O ministro Alexandre de Moraes, do STF, deu prazo de 48 horas nesta terça-feira (28) para que a defesa de Jair Bolsonaro se manifeste sobre o uso de inteligência artificial na criação de um vídeo exibido durante a Convenção Nacional do PL, realizada no último sábado (25).
Na avaliação do magistrado, é fundamental esclarecer se o ex-presidente autorizou a simulação de sua voz e imagem no material de apoio à pré-candidatura de seu filho, o senador Flávio Bolsonaro, à Presidência da República.
A determinação busca avaliar se o episódio configura descumprimento das regras impostas na prisão domiciliar humanitária de Bolsonaro. Caso fique comprovada a infração, ele pode ter o benefício revogado pelo STF.
Implicações eleitorais e 'deep fake'
Por outro lado, se Bolsonaro não tiver autorizado o vídeo, a conduta de Flávio Bolsonaro e do Partido Liberal poderá ser enquadrada como grave violação da legislação eleitoral, sujeitando os envolvidos até mesmo à inelegibilidade.

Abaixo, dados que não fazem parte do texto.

(** * ESP32-CAM frame transport: rate gate, sessions, datagram fragmentation

    A shallow embedding of the frame transport classes of the repository
    (TcpServer, CameraTcpServer, RelayClient, CameraRelayClient and
    UDPNetworkClient) and the properties of their rate gate, statistics,
    reconnection back-off and fragmentation protocol.

    Conventions.  Every C++ member function becomes a function from the
    object's state (a record with the members it uses, under their source
    names) to the new state and the returned value.  What a call observes
    from outside the object -- the readings of [millis()], the answers of the
    socket ([connected()], [write()], [connect()], [endPacket()]) and of the
    camera driver -- is passed in as a record of observations, one field per
    call site, in the order in which the source makes them. *)

From Equations Require Import Equations.
From stdpp Require Import base list.
From Stdlib Require Import ZArith Lia.
From Stdlib Require Import PrimFloat SpecFloat FloatOps Uint63.
From coqutil Require Import Z.bitblast.

Local Open Scope Z_scope.

(** ** The target machine

    The ESP32 is a little-endian ILP32 target: [unsigned long], [size_t] and
    [uint32_t] are 32 bits wide, [uint16_t] 16 bits, and arithmetic on them
    wraps.  [float] is IEEE binary32 and [double] IEEE binary64. *)
Module Machine.

Definition wrap32 (z : Z) : Z := z mod 2 ^ 32.
Definition wrap16 (z : Z) : Z := z mod 2 ^ 16.

(** Conversion of an [unsigned long] to [double] (exact below 2^53). *)
Definition of_ulong (z : Z) : float := of_uint63 (Uint63.of_Z z).

(** The integer part of a floating-point value (rounding toward zero);
    infinities and NaN have none. *)
Definition trunc (x : float) : option Z :=
  match Prim2SF x with
  | S754_zero _ => Some 0
  | S754_finite s m e =>
      let mag := if 0 <=? e then Z.shiftl (Z.pos m) e
                 else Z.shiftr (Z.pos m) (- e) in
      Some (if s then - mag else mag)
  | S754_infinity _ => None
  | S754_nan => None
  end.

(** The cast [(unsigned long) x].  C++ [conv.fpint] defines it only when
    the truncated value is representable in the destination type; [None]
    stands for the undefined cases. *)
Definition to_ulong (x : float) : option Z :=
  match trunc x with
  | Some z => if (0 <=? z) && (z <? 2 ^ 32) then Some z else None
  | None => None
  end.

(** Narrowing of a [double] to [float] (binary32, round to nearest even),
    carried again as a binary64 value. *)
Definition to_float (x : float) : float :=
  match Prim2SF x with
  | S754_finite s m e => SF2Prim (binary_round 24 128 s m e)
  | _ => x
  end.

(** Slot [i] of a C array of [unsigned long]. *)
Definition slot (a : list Z) (i : nat) : Z := default 0 (a !! i).

End Machine.
Import Machine.

(** ** TcpServer (src/src/TcpServer.cpp) *)
Module TcpServer.

Record t := {
  _client : bool;            (* the held WiFiClient converts to true *)
  _port : Z;
  _targetFPS : float;
  _frameInterval : Z;
  _lastFrameTime : Z;
  _clientCount : Z;
  _frameCount : Z;
  _bytesSent : Z;
  _fpsTimestamps : list Z;   (* unsigned long [10] *)
  _fpsIndex : nat            (* uint8_t, always below 10 *)
}.

(** What one [sendData] call observes. *)
Record io := {
  connected : bool;          (* _client.connected() in hasClient() *)
  write : Z;                 (* result of _client.write(data, length) *)
  millis_sent : Z;           (* millis() stored in _lastFrameTime *)
  millis_fps : Z             (* millis() read by updateFPS() *)
}.

(** The constructor; the initialiser of [_frameInterval] contains the
    cast, so an object exists only when the cast is defined. *)
Definition new (port : Z) (targetFPS : float) : option t :=
  match to_ulong (1000 / targetFPS)%float with
  | Some interval =>
      Some {| _client := false; _port := port; _targetFPS := targetFPS;
              _frameInterval := interval; _lastFrameTime := 0;
              _clientCount := 0; _frameCount := 0; _bytesSent := 0;
              _fpsTimestamps := replicate 10 0; _fpsIndex := 0 |}
  | None => None
  end.

Definition hasClient (s : t) (conn : bool) : bool := _client s && conn.

Definition disconnectClient (s : t) : t :=
  if _client s then
    {| _client := false; _port := _port s; _targetFPS := _targetFPS s;
       _frameInterval := _frameInterval s;
       _lastFrameTime := _lastFrameTime s;
       _clientCount := _clientCount s; _frameCount := _frameCount s;
       _bytesSent := _bytesSent s;
       _fpsTimestamps := _fpsTimestamps s; _fpsIndex := _fpsIndex s |}
  else s.

Definition updateFPS (s : t) (now : Z) : t :=
  {| _client := _client s; _port := _port s; _targetFPS := _targetFPS s;
     _frameInterval := _frameInterval s;
     _lastFrameTime := _lastFrameTime s;
     _clientCount := _clientCount s; _frameCount := _frameCount s;
     _bytesSent := _bytesSent s;
     _fpsTimestamps := <[_fpsIndex s := now]> (_fpsTimestamps s);
     _fpsIndex := ((_fpsIndex s + 1) mod 10)%nat |}.

(** The span [getActualFPS] divides by. *)
Definition elapsed (s : t) : Z :=
  wrap32 (slot (_fpsTimestamps s) (_fpsIndex s)
          - slot (_fpsTimestamps s) ((_fpsIndex s + 1) mod 10)%nat).

Definition getActualFPS (s : t) : float :=
  if slot (_fpsTimestamps s) 9 =? 0 then 0%float
  else if elapsed s =? 0 then 0%float
  else to_float (9000 / of_ulong (elapsed s))%float.

(** [run]: [conn] is the answer of [_client.connected()] (asked only when
    a client is held), [available] whether [_server.available()] yields a
    client. *)
Definition run (s : t) (conn available : bool) : t :=
  if negb (_client s) || negb conn then
    {| _client := available; _port := _port s;
       _targetFPS := _targetFPS s; _frameInterval := _frameInterval s;
       _lastFrameTime := _lastFrameTime s;
       _clientCount :=
         if available then wrap32 (_clientCount s + 1) else _clientCount s;
       _frameCount := _frameCount s; _bytesSent := _bytesSent s;
       _fpsTimestamps := _fpsTimestamps s; _fpsIndex := _fpsIndex s |}
  else s.

Definition sendData (s : t) (e : io) (data : list Z) : bool * t :=
  let len := Z.of_nat (length data) in
  if negb (hasClient s (connected e)) then (false, s)
  else if negb (write e =? len) then (false, disconnectClient s)
  else
    let s1 :=
      {| _client := _client s; _port := _port s;
         _targetFPS := _targetFPS s; _frameInterval := _frameInterval s;
         _lastFrameTime := millis_sent e;
         _clientCount := _clientCount s;
         _frameCount := wrap32 (_frameCount s + 1);
         _bytesSent := wrap32 (_bytesSent s + write e);
         _fpsTimestamps := _fpsTimestamps s; _fpsIndex := _fpsIndex s |} in
    (true, updateFPS s1 (millis_fps e)).

(** [canSend] is not [const] here: on overflow it also moves
    [_lastFrameTime]. *)
Definition canSend (s : t) (now : Z) : bool * t :=
  if now <? _lastFrameTime s then
    (true,
     {| _client := _client s; _port := _port s;
        _targetFPS := _targetFPS s; _frameInterval := _frameInterval s;
        _lastFrameTime := now;
        _clientCount := _clientCount s; _frameCount := _frameCount s;
        _bytesSent := _bytesSent s;
        _fpsTimestamps := _fpsTimestamps s; _fpsIndex := _fpsIndex s |})
  else (_frameInterval s <=? wrap32 (now - _lastFrameTime s), s).

Definition setTargetFPS (s : t) (fps : float) : option t :=
  match to_ulong (1000 / fps)%float with
  | Some interval =>
      Some {| _client := _client s; _port := _port s; _targetFPS := fps;
              _frameInterval := interval;
              _lastFrameTime := _lastFrameTime s;
              _clientCount := _clientCount s;
              _frameCount := _frameCount s; _bytesSent := _bytesSent s;
              _fpsTimestamps := _fpsTimestamps s;
              _fpsIndex := _fpsIndex s |}
  | None => None
  end.

(** A client that stays connected and accepts every byte, sending at the
    given clock reading. *)
Definition good_send (now : Z) (data : list Z) : io :=
  {| connected := true; write := Z.of_nat (length data);
     millis_sent := now; millis_fps := now |}.

(** Successive [sendData] calls of one payload at the given readings. *)
Definition sends (s : t) (data : list Z) (times : list Z) : t :=
  foldl (fun s now => snd (sendData s (good_send now data) data)) s times.

End TcpServer.

(** ** CameraTcpServer (src/src/CameraTcpServer.cpp) *)
Module CameraTcpServer.

Inductive Status :=
| OK | CAMERA_INIT_FAILED | CAMERA_CAPTURE_FAILED
| NO_CLIENT | SEND_FAILED | IDLE.

Record t := {
  _port : Z;
  _targetFPS : float;
  _hasClient : bool;
  _cameraInitialized : bool;
  _lastFrameTime : Z;
  _frameInterval : Z;
  _clientCount : Z;
  _frameCount : Z;
  _bytesSent : Z;
  _fpsTimestamps : list Z;
  _fpsIndex : nat
}.

(** What one [run] call observes, in source order. *)
Record io := {
  connected : bool;          (* _client.connected() *)
  available : bool;          (* _server.available() yields a client *)
  millis_gate : Z;           (* millis() in canSend() *)
  fb : option (list Z);      (* esp_camera_fb_get(): the frame, if any *)
  write : Z;                 (* _client.write(fb->buf, fb->len) *)
  millis_sent : Z;           (* millis() stored in _lastFrameTime *)
  millis_fps : Z             (* millis() read by updateFPS() *)
}.

Definition new (port : Z) (targetFPS : float) : option t :=
  match to_ulong (1000 / targetFPS)%float with
  | Some interval =>
      Some {| _port := port; _targetFPS := targetFPS; _hasClient := false;
              _cameraInitialized := false; _lastFrameTime := 0;
              _frameInterval := interval; _clientCount := 0;
              _frameCount := 0; _bytesSent := 0;
              _fpsTimestamps := replicate 10 0; _fpsIndex := 0 |}
  | None => None
  end.

Definition set_client (has : bool) (count : Z) (s : t) : t :=
  {| _port := _port s; _targetFPS := _targetFPS s; _hasClient := has;
     _cameraInitialized := _cameraInitialized s;
     _lastFrameTime := _lastFrameTime s;
     _frameInterval := _frameInterval s; _clientCount := count;
     _frameCount := _frameCount s; _bytesSent := _bytesSent s;
     _fpsTimestamps := _fpsTimestamps s; _fpsIndex := _fpsIndex s |}.

(** [begin]: [camera_ok] tells whether [initCamera()] succeeds. *)
Definition begin (s : t) (camera_ok : bool) : bool * t :=
  if _cameraInitialized s || camera_ok then
    (true,
     {| _port := _port s; _targetFPS := _targetFPS s;
        _hasClient := _hasClient s; _cameraInitialized := true;
        _lastFrameTime := _lastFrameTime s;
        _frameInterval := _frameInterval s;
        _clientCount := _clientCount s; _frameCount := _frameCount s;
        _bytesSent := _bytesSent s;
        _fpsTimestamps := _fpsTimestamps s; _fpsIndex := _fpsIndex s |})
  else (false, s).

Definition disconnectClient (s : t) : t :=
  if _hasClient s then set_client false (_clientCount s) s else s.

Definition canSend (s : t) (now : Z) : bool :=
  if now <? _lastFrameTime s then true
  else _frameInterval s <=? wrap32 (now - _lastFrameTime s).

Moraes ressaltou que a criação ou veiculação não autorizada de conteúdo sintético para vincular a imagem de terceiros a campanhas pode caracterizar a prática proibida de deep fake.
Atualmente, o ex-presidente cumpre pena sob regime domiciliar humanitário e está com os direitos políticos suspensos por condenação criminal definitiva. Nessas condições, ele permanece expressamente proibido de realizar qualquer manifestação político-eleitoral, mesmo que por intermédio de terceiros.